6. Elevation of rheumatoid factor, even in the absence of arthritis, is associated with mucosal inflammation.

7. Emerging evidence indicates that blockade of TNF-α by biologics not only ameliorates rheumatoid inflammation, but can affect the secretion and action of gut hormones on appetite, body composition, energy expenditure, muscle catabolism and bone remodeling. A link between the gastrointestinal endocrine axis-immune system and joints may be established through the interaction of proinflammatory cytokines, including TNF-α and gut hormones. [27, 28]

8. Additionally, some immunological pathways may be actively involved in the transition of autoimmunity from the intestinal mucosa to the joint: Citrullinated immune complex formation deposition, shared antigenic targets (tTg) in the joint or intestinal PAD, gut–joint epitope spreading, and migration of activated effector T cells from the gut to the joints, mimicking mucosal vaccine's effects on remote organs. Very recently, citrullination of the epithelial neutrophil-activating peptide 78/CXCL5 chemokine, resulted in activation of the monocyte-recruiting chemokine [29]. In fact, epithelial neutrophil-activating peptide 78/CXCL5 is expressed in intestinal inflammation, citrulline is preferentially synthesized in the gut epithelium and PADs reside in the local microbiome and the intestinal mucosa. This may explain how mucosal citrullinated chemokines recruit monocytes to inflamed joint tissue. Most recently, IL-17 and IL-22 were suggested to bridge between the gut and synovial fluid in ankylosing spondylitis [30].

The hypothesis of a food additive (like: microbial transglutaminase) inducing CD [31, 32] is strengthened by the observation that the production of cross-reactive antibodies is strikingly increased in the gut of many RA patients.
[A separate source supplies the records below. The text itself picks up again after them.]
Lemma updateTenantSetting_spec tid k v s :
  settings_wf (tenantSettings (db s)) ->
  wp (updateTenantSetting tid k v)
    (fun _ s' => only_settings s s' /\ settings_wf (tenantSettings (db s'))) s.
Proof.
  intros Hwf. unfold updateTenantSetting, getTenantSettings.
  destruct (invalid_setting _ _) eqn:Ev; [by wp_auto|]. apply wp_bind, duplicate_url_spec.
  intros [] Hd; [by wp_auto|]. wp_step. wp_step.
  destruct (List.filter _ _) as [|t found] eqn:F; [by wp_auto|].
  wp_step; [by wp_auto|]. wp_auto. split; [done|]. simpl.
  assert (t ∈ tenantSettings (db s) /\ active_setting tid (Some k) t = true) as [Ht Ha].
  { assert (t ∈ t :: found) as Hin by set_solver. rewrite <- F in Hin.
    by apply elem_of_filter_bool in Hin as [??]. }
  apply active_setting_true in Ha as [_ <-].
  eapply (settings_wf_update _ _ _ tid (ts_key t) v); [done| | | |done|auto].
  - intros u. apply active_setting_true.
  - by intros u _.
  - by apply (wf_valid _ Hwf).
Qed.

Lemma deleteTenantSetting_spec tid k d s :
  settings_wf (tenantSettings (db s)) ->
  wp (deleteTenantSetting tid k d)
    (fun r s' => r = Ret tt /\ only_settings s s' /\ settings_wf (tenantSettings (db s'))) s.
Proof.
  intros [Hvalid Hone Hurl]. unfold deleteTenantSetting. wp_auto. split_and!; [done..|].
  simpl. split.
  - intros t (u & Hu & ->)%update_where_elem. destruct (active_setting _ _ u); exact (Hvalid u Hu).
  - by rewrite update_where_key.
  - intros t u (t0 & Ht & ->)%update_where_elem (u0 & Hu & ->)%update_where_elem.
    destruct (active_setting _ _ t0), (active_setting _ _ u0); exact (Hurl t0 u0 Ht Hu).
Qed.
(* ===== verification/AssetSpecs.v ===== *)
(** * AssetSpecs: what the operations on assets do

    Histories of the operations of [Assets]: the assets stay well formed and have accounts
    ([AssetAccounts] is what the accounting service promises about that), and, when the
    accounting service answers and no deleted asset is updated, reading through the cache is
    reading the table. *)

From S2P Require Import Prelude Shared Service Cache OpenPayments Accounting Tenants Assets.

Local Open Scope Z_scope.
Local Open Scope ts_scope.

(** The accounts of an asset, liquidity and settlement, are open; accounts are not closed,
    and what a transaction leaves of a call keeps those there were before. *)
Class AssetAccounts (X : Type) `{!AssetServices X} := {
  opened : X -> string -> Z -> Prop;
  opened_create : forall a x r x',
    createLiquidityAndLinkedSettlementAccount asset_accounting (asset_account a) ASSET x = (Ret r, x') ->
    opened x' (a_id a) (a_ledger a);
  opened_kept : forall a x i n, opened x i n ->
    opened (createLiquidityAndLinkedSettlementAccount asset_accounting (asset_account a) ASSET x).2 i n;
  opened_unwind : forall x x' i n, opened x i n -> opened (unwind x x') i n;
  opened_settings : forall tid k x i n, opened x i n -> opened (tenantSettings_get tid k x).2 i n
}.

Section Specs.
Context {X : Type} `{Uuid} `{!AssetServices X} `{!AssetAccounts X}.
Context (config : AssetConfig).
Implicit Types (s : AssetState (X := X)) (a : AssetRow).

Definition ledger_of a : Z := a_ledger (as_asset a).
Definition asset_key a : string * Z * string :=
  (a_code (as_asset a), a_scale (as_asset a), as_tenantId a).

(** Distinct identifiers, ledgers and assets of a tenant; columns in their range; accounts. *)
Record assets_inv s : Prop := {
  ai_ids : NoDup (as_id <$> assets (db s));
  ai_ledgers : NoDup (ledger_of <$> assets (db s));
  ai_keys : NoDup (asset_key <$> assets (db s));
  ai_ranges : forall a, a ∈ assets (db s) ->
    1 <= ledger_of a <= 32767 /\ ledger_of a < nextLedger (db s) /\
    -32768 <= a_scale (as_asset a) <= 255;
  ai_next : 1 <= nextLedger (db s);
  ai_opened : forall a, a ∈ assets (db s) -> opened (ext s) (as_id a) (ledger_of a)
}.
(* ===== verification/AssetExamples.v ===== *)
(** * AssetExamples: a history of assets, and where the cache is wrong

    A concrete accounting service that remembers the accounts it opened, or is down; the
    witnesses of [AssetSpecs]; and histories in which the service answers with assets it
    should not. *)

From S2P Require Import Prelude Shared Service Cache OpenPayments Accounting Tenants Assets AssetSpecs.

Local Open Scope Z_scope.
Local Open Scope ts_scope.

Module AssetsExample.
#[export] Existing Instance ConcreteUuid.uuid.

(** The accounts that are open, and the assets peers use. *)
Record World := { open_accounts : list (string * Z); in_use : list string }.

Definition open_account (down : bool) (account : LiquidityAccount World) : M World (LiquidityAccount World) :=
  if down then throw_error "down"
  else modify (fun x => {| open_accounts := (account_id account, asset_ledger (account_asset account))
                             :: open_accounts x; in_use := in_use x |}) ;;! ret account.

Definition accounting (down : bool) : AccountingService World := {|
  createLiquidityAccount account _ := open_account down account;
  createLiquidityAndLinkedSettlementAccount account _ := open_account down account;
  getBalance _ := ret None; getTotalSent _ := ret None; getAccountsTotalSent _ := ret [];
  getTotalReceived _ := ret None; getAccountsTotalReceived _ := ret []; getSettlementBalance _ := ret None;
  createTransfer _ := ret (Err UnknownSourceAccount); createDeposit _ := ret (Some UnknownDestinationAccount);
  createWithdrawal _ := ret (Some UnknownSourceAccount); postWithdrawal _ := ret (Some UnknownTransfer);
  voidWithdrawal _ := ret (Some UnknownTransfer)
|}.

Definition services (down : bool) : AssetServices World := {|
  tenantSettings_get _ _ := ret [];
  asset_accounting := accounting down;
  tenant_exists _ tid := bool_decide (tid = "acme"%string);
  peer_uses x i := bool_decide (i ∈ in_use x);
  walletAddress_uses _ _ := false;
  insertAssetEvent _ := ret tt;
  unwind x _ := x
|}.

#[export] Instance services_up : AssetServices World := services false.

#[export] Program Instance accounts : AssetAccounts World := {|
  opened x i n := (i, n) ∈ open_accounts x
|}.
Next Obligation. intros a x r x' Hc. vm_compute in Hc. simplify_eq. vm_compute. set_solver. Qed.
Next Obligation. intros a x i n Ho. apply elem_of_cons. by right. Qed.
Next Obligation. done. Qed.
Next Obligation. done. Qed.

Lemma accounting_up : accounting_answers.
Proof. intros a x. by eexists _, _. Qed.

Definition config : AssetConfig :=
  {| operatorExchangeRatesUrl := None; assetCacheDuration := 15000 |}.

Notation State := (AssetState (X := World)).

Definition s0 : State :=
  {| db := {| assets := []; nextLedger := 1; assetCache := ∅ |}; now := 1000; fresh := 0;
     ext := {| open_accounts := []; in_use := [] |} |}.

Definition usd (threshold : option Z) : CreateAssetOptions :=
  {| ca_code := "USD"; ca_scale := 2; ca_tenantId := "acme"; ca_withdrawalThreshold := None;
     ca_liquidityThreshold := threshold |}.
Definition usd_id : string := v4 0.

Definition thresholds (z : option Z) : UpdateAssetOptions :=
  {| ua_id := usd_id; ua_tenantId := "acme"; ua_withdrawalThreshold := z; ua_liquidityThreshold := z |}.
Definition removal : DeleteAssetOptions :=
  {| da_id := usd_id; da_tenantId := "acme"; da_deletedAt := 2000 |}.

Definition s1 : State := (createAsset config (usd (Some 100)) s0).2.
Definition s2 : State := (updateAsset config (thresholds (Some 50)) s1).2.
Definition s3 : State := (deleteAsset config removal s2).2.
Definition s4 : State := (createAsset config (usd None) s3).2.

Lemma init : asset_init s0.
Proof. done. Qed.

Lemma live_s1 : updates_live s1 (thresholds (Some 50)).
Proof. intros a Ha _. vm_compute in Ha. by apply list_elem_of_singleton in Ha as ->. Qed.

Lemma steps_s4 : rtc (asset_step config updates_live) s0 s4.
Proof.
  apply (rtc_l _ _ s1); [apply step_createAsset|].
  apply (rtc_l _ _ s2); [apply step_updateAsset, live_s1|].
  apply (rtc_l _ _ s3); [apply step_deleteAsset|].
  apply (rtc_l _ _ s4); [apply step_createAsset|constructor].
Qed.

(** A deleted asset that is updated is in the cache and is found again. *)
Lemma deleted_asset_served :
  let s := (updateAsset config (thresholds None) s3).2 in
  exists a, (getAsset config usd_id (Some "acme"%string) s).1 = Ret (Some a) /\ as_deletedAt a = Some 2000 /\
            asset_row usd_id (Some "acme"%string) (assets (db s)) = None.
Proof. vm_compute. by eexists. Qed.

(** An asset whose accounts cannot be opened is not created, but is found in the cache. *)
Lemma phantom_asset :
  let r := createAsset (AssetServices0 := services true) config (usd None) s0 in
  (exists e, r.1 = Throw e) /\ assets (db r.2) = [] /\
  exists a, (getAsset config usd_id (Some "acme"%string) r.2).1 = Ret (Some a).
Proof. vm_compute. split_and!; by eexists. Qed.

(** The asset that is enabled again has its old thresholds. *)
Lemma reactivation_ignores_thresholds :
  exists a, (createAsset config (usd None) s3).1 = Ret (Ok a) /\
            a_liquidityThreshold (as_asset a) = Some 50.
Proof. vm_compute. by eexists. Qed.

(** A lookup by code and scale finds a deleted asset. *)
Lemma deleted_asset_by_code :
  exists a, (getAssetByCodeAndScale "USD" 2 "acme" s3).1 = Ret (Some a) /\ is_live a = false.
Proof. vm_compute. by eexists. Qed.
End AssetsExample.

Import AssetsExample.

(** ** Witnesses *)

Lemma assets_sound_witness :
  exists a, assets (db s4) = [a] /\ 1 <= ledger_of a <= 32767 /\ opened (ext s4) (as_id a) (ledger_of a).
Proof.
  eexists. split; [vm_compute; reflexivity|].
  match goal with |- context [ledger_of ?a] =>
    destruct (assets_sound config updates_live s0 s4 a a init steps_s4)
      as (_ & H1 & _ & _ & H2); [apply elem_of_cons; left; reflexivity..|]
  end. split; [exact H1|exact H2].
Defined.

Lemma createAsset_effect_witness :
  asset_created (usd None) s3 (createAsset config (usd None) s3).1 s4 /\
  exists a, (createAsset config (usd None) s3).1 = Ret (Ok a).
Proof.
  split; [|vm_compute; by eexists].
  assert (rtc (asset_step config updates_live) s0 s3) as Hs.
  { apply (rtc_l _ _ s1); [apply step_createAsset|].
    apply (rtc_l _ _ s2); [apply step_updateAsset, live_s1|].
    apply (rtc_l _ _ s3); [apply step_deleteAsset|constructor]. }
  exact (createAsset_effect config updates_live s0 s3 (usd None) init Hs).
Defined.

Lemma getAsset_reads_table_witness :
  exists a, (getAsset config usd_id None s4).1 = Ret (Some a) /\ a_code (as_asset a) = "USD"%string.
Proof.
  rewrite (getAsset_reads_table config s0 s4 usd_id None accounting_up init steps_s4).
  vm_compute. by eexists.
Defined.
Their food related problems might reflect an adverse additive effect of multiple modest hypersensitivity reactions mediated, for instance, by food originated immune complexes promoting autoimmune reactions in the joints [33].

5. Conclusions

Human beings assemble and maintain a diverse but host-specific gut microbial community along the longitudinal axis of the intestines. However, due to genetic background and changing environment, the physiological microbiota can turn to dysbiota inducing major alterations in gut ecosystem. It is accepted that the rapidly changing environment impact autoimmune diseases susceptibility much more in the last decades. The gut-joint axis is part of the multiple gut-remote organ axes that play a pivotal role in systemic autoimmunity. The major contributors and drivers of this axis are the daily ingested nutrient, specific dysbiota, the luminal transformation of naïve peptides to immunogenic ones and the breached intestinal permeability associated with rheumatic as well gastrointestinal diseases. It is current knowledge that nutrition, the intestinal microbiota and their capacity of post-translational modification of peptides, the gut mucosal immune system, the leaky gut and the autoimmune pathology are deeply intertwined in rheumatic and gastrointestinal autoimmune diseases. Better understanding of the gut-joint axis might unravel novel predictive, preventive and therapeutic strategies to combat those diseases.